Both PET/CT and 3T whole-body MRI appear to provide acceptable accuracy and comparable efficacy for non–small cell lung cancer (NSCLC) staging, but for M-stage determination, each modality has its own advantages, according to a study in the August issue of Radiology.
Chin A. Yi, MD, from the department of radiology and Center for Imaging Science at the Samsung Medical Center and the Sungkyunkwan University School of Medicine in Seoul, South Korea, and colleagues aimed to prospectively compare the diagnostic efficacies of integrated PET/CT and 3T whole-body MRI for determining TNM stages in NSCLC.

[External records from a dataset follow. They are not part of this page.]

(** Environments used in the examples. *)
Definition env_raising (e : exn) : Env :=
  {| chat_create := fun _ _ => ChatRaises e;
     http_post := fun _ => PostRaises e;
     rand := 0 |}.

Definition env_answering (content : option string) : Env :=
  {| chat_create := fun _ _ => ChatResponse [content];
     http_post := fun _ => Replied 200 (Ret (mock_response "ok"));
     rand := 0 |}.

Definition env_status (status : N) : Env :=
  {| chat_create := fun _ _ => ChatRaises (HTTPStatusError status);
     http_post := fun _ => Replied status (Ret JNull);
     rand := 0 |}.

(** A word of [verbs] and a word of [nouns] both occur in [t]. *)
Definition co_occurs (verbs nouns : list string) (t : string) : Prop :=
  exists v n, In v verbs /\ In n nouns /\ occurs v t /\ occurs n t.

(** The interrogative test: the text begins with the word and a blank, or
    holds the word between blanks. *)
Definition asks (t : string) : Prop :=
  exists w, In w question_words /\ (begins_with w t \/ occurs (" " ++ w) t).

(** Empty or made of whitespace only. *)
Fixpoint all_space (s : string) : bool :=
  match s with
  | EmptyString => true
  | String c s' => isspace c && all_space s'
  end.

(** Whenever the backend answers with a first choice, its content is a
    non-empty [str]. *)
Definition backend_content_nonempty (env : Env) : Prop :=
  forall c req content rest,
    chat_create env c req = ChatResponse (content :: rest) ->
    exists s, content = Some s /\ s <> EmptyString.

Definition value_of {A : Type} (r : run A * TodoAgent) : outcome A := fst (fst r).
Definition calls_of {A : Type} (r : run A * TodoAgent) : list event := snd (fst r).
Definition agent_of {A : Type} (r : run A * TodoAgent) : TodoAgent := snd r.

Definition is_http_post (e : event) : bool :=
  match e with HttpPost _ => true | ChatCompletion _ _ => false end.

(** ** [_extract_todo_id] and [get_conversation_context] *)

(** The regular expression of [_extract_todo_id] is a sequence of
    one-character items: a hexadecimal digit or a literal character. *)
Inductive char_class : Type :=
| HexDigit
| Literal (c : ascii).

(** [[0-9a-f]] under [re.IGNORECASE]. *)
Definition is_hex (c : ascii) : bool :=
  let n := N_of_ascii c in
  ((48 <=? n) && (n <=? 57) || (97 <=? n) && (n <=? 102)
   || (65 <=? n) && (n <=? 70))%N.

Definition class_matches (k : char_class) (c : ascii) : bool :=
  match k with
  | HexDigit => is_hex c
  | Literal d => Ascii.eqb c d
  end.

Definition dash : ascii := "-"%char.

(** [[0-9a-f]{8}-[0-9a-f]{4}-[0-9a-f]{4}-[0-9a-f]{4}-[0-9a-f]{12}] *)
Definition uuid_pattern : list char_class :=
  (repeat HexDigit 8 ++ Literal dash :: repeat HexDigit 4
   ++ Literal dash :: repeat HexDigit 4 ++ Literal dash :: repeat HexDigit 4
   ++ Literal dash :: repeat HexDigit 12)%list.

(** The text matched when the pattern matches at the start of [s]. *)
Fixpoint match_here (pat : list char_class) (s : string) : option string :=
  match pat with
  | [] => Some EmptyString
  | k :: pat' =>
      match s with
      | EmptyString => None
      | String c s' =>
          if class_matches k c
          then option_map (String c) (match_here pat' s')
          else None
      end
  end.
(** The loop of [_initTrustedPaymasters]: what it adds to the map it
    starts from. *)
Lemma trust_each_ends (paymasters : list address) s0 :
  ends (λ tr s r,
          (∀ key limits,
             trustedPaymastersGasLimits s !! key = Some limits →
             trustedPaymastersGasLimits s0 !! key = Some limits
             ∨ ∃ p, In p paymasters ∧ JS.toLowerCase p = key
                  ∧ In (Called (paymaster_getGasLimits p) (Resolved limits))
                       tr)
          ∧ (r = Ok tt →
               (∀ p, In p paymasters →
                  is_Some (trustedPaymastersGasLimits s !! JS.toLowerCase p))
               ∧ ∀ key, is_Some (trustedPaymastersGasLimits s0 !! key) →
                        is_Some (trustedPaymastersGasLimits s !! key))
          ∧ sends tr = []
          ∧ (∀ code, r ≠ Exit code)
          ∧ ∃ m z, s = set_lastSuccessfulRounds z
                         (set_trustedPaymastersGasLimits m s0))
    (for_each paymasters (λ paymasterAddress,
       await (_createPaymaster paymasterAddress);;
       gasLimits ←
         try_catch (await (paymaster_getGasLimits paymasterAddress))
           (λ message,
              throw ("not a valid paymaster address in trustedPaymasters list: "
                     +:+ paymasterAddress +:+ ": " +:+ message));
       assign (λ this,
         set_trustedPaymastersGasLimits
           (<[JS.toLowerCase paymasterAddress := gasLimits]>
              (trustedPaymastersGasLimits this)) this)) s0).
Proof.
  revert s0. induction paymasters as [|p l IH]; intros s0.
  - simpl. split; [now left|]. split; [|split; [reflexivity|split; [discriminate|]]].
    + intros _. split; [intros ? []|trivial].
    + exists (trustedPaymastersGasLimits s0), (lastSuccessfulRounds s0).
      now destruct s0.
  - cbn [for_each].
    ends_walk ltac:(idtac).
    all: repeat match goal with
                | Hq : _ ∧ _ |- _ =>
                    destruct Hq as (Ha & Hb & Hs & He & m & z & ->)
                end.
    all: fields.
    all: try solve [exfalso; eapply He; reflexivity].
    all: split; [|split; [solve [intros [=]] || idtac
                         |split; [now sends_norm
                                 |split; [intros ? [=]
                                         |eexists _, _; reflexivity]]]].
    + intros key limits Hk.
      destruct (Ha key limits Hk) as [Hin | (q & Hq & Hkey & Hcall)].
      * apply lookup_insert_Some in Hin.
        destruct Hin as [(<- & <-) | (_ & Hin)]; [right | now left].
        exists p. split; [now left|]. split; [reflexivity|]. step_in.
      * right. exists q. split; [now right|]. split; [exact Hkey|].
        right. right. exact Hcall.
    + intros _. destruct a. destruct (Hb eq_refl) as (Hb1 & Hb2). split.
      * intros q [<- | Hq]; [|now apply Hb1].
        apply Hb2. rewrite lookup_insert_is_Some'. now left.
      * intros key Hk. apply Hb2. rewrite lookup_insert_is_Some'. now right.
    + intros key limits Hk.
      destruct (Ha key limits Hk) as [Hin | (q & Hq & Hkey & Hcall)].
      * apply lookup_insert_Some in Hin.
        destruct Hin as [(<- & <-) | (_ & Hin)]; [right | now left].
        exists p. split; [now left|]. split; [reflexivity|]. step_in.
      * right. exists q. split; [now right|]. split; [exact Hkey|].
        right. right. exact Hcall.
    + intros key limits Hk. now left.
    + intros key limits Hk. now left.
Qed.
(** * pykg2vec: the Bayesian hyperparameter optimizer driver

    A shallow embedding of [pykg2vec/utils/bayesian_optimizer.py].

    The module is glue code: it resolves a model name to classes, builds a
    trainer, and drives hyperopt's [fmin] over the trainer.  The embedding
    keeps that shape:

    - Python exceptions are an inductive [exn]; a computation either returns
      ([Ok]) or raises ([Raise]).
    - The optimizer object ([self]) is a record of attributes, each bound or
      not ([option]); reading an unbound attribute raises [AttributeError].
    - Methods run in a state-and-exception monad [M] over the object and a
      log of what the program did to the outside (collaborator calls,
      console output, file-system writes), in program order.
    - The collaborators that live outside this file (the knowledge-graph
      accessor, the module system behind [importlib], the trainer, the
      suggestion algorithm of hyperopt) are taken as a record [Env] of
      functions; theorems quantify over it.
    - Strings are byte strings; model names are taken to be ASCII.
    - A Python float is carried around, compared, never computed with; it is
      a rational here (no NaN, no infinities). *)

From Stdlib Require Import QArith.
From stdpp Require Import gmap strings list fin_maps.

Local Open Scope string_scope.
Local Open Scope Z_scope.
Local Open Scope list_scope.

(** ** Python values *)

Definition float := Q.

(** The values a hyperparameter can take: what a search space samples and
    what a table cell holds. *)
Inductive scalar :=
| SNone
| SBool (b : bool)
| SInt (z : Z)
| SFloat (x : float)
| SStr (s : string).

(** A [pathlib.Path], as its components. *)
Definition path := list string.

(** What an attribute of a configuration object can hold. *)
Inductive value :=
| VScalar (s : scalar)
| VDict (d : gmap string scalar)
| VPath (p : path).

(** An object's [__dict__]. *)
Abbreviation obj_dict := (gmap string value).

Inductive exn :=
| Exception (msg : string)
| KeyError (key : string)
| IndexError (msg : string)
| TypeError (msg : string)
| ValueError (msg : string)
| AttributeError (obj attr : string)
| ImportError (name : string)
| ModuleNotFoundError (name : string)
| OtherError (kind msg : string).

Inductive res (A : Type) :=
| Ok (a : A)
| Raise (e : exn).
Arguments Ok {A} a.
Arguments Raise {A} e.

Definition res_bind {A B} (r : res A) (k : A → res B) : res B :=
  match r with
  | Ok a => k a
  | Raise e => Raise e
  end.

(** ** [str.lower] on ASCII strings *)

Definition lower_ascii (c : Ascii.ascii) : Ascii.ascii :=
  let n := Ascii.N_of_ascii c in
  if ((65 <=? n) && (n <=? 90))%N then Ascii.ascii_of_N (n + 32) else c.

The study included 165 patients (125 men; mean age, 61 years) with NSCLC, who underwent both unenhanced PET/CT and whole-body MRI, according to the researchers. Pathologic findings for T (123) and N (150) staging and pathologic or follow-up imaging findings (154) for M staging were reference standards.
The investigators compared the efficacies of PET/CT and whole-body MRI for lung cancer staging by using the McNemar test.
Yi and colleagues found that the primary tumors, detected in 123 patients, were correctly staged in 101 patients (82 percent) at PET/CT and in 106 patients (86 percent) at whole-body MRI.
According to the researchers, N stages (150 patients) were correctly determined in 105 patients (70 percent) at PET/CT and in 102 patients (68 percent) at whole-body MRI.
The authors wrote that 31of 154 patients (20 percent) had metastatic lesions. Accuracy for detecting metastases was 86 percent (133 of 154 patients) at PET/CT, and that at whole-body MRI was 86 percent (132 of 154 patients), according to the investigators.
Although the differences were not statistically significant, Yi and colleagues said that the whole-body MRI was more useful for detecting brain and hepatic metastases, whereas PET/CT was more useful for detecting lymph node and soft-tissue metastases.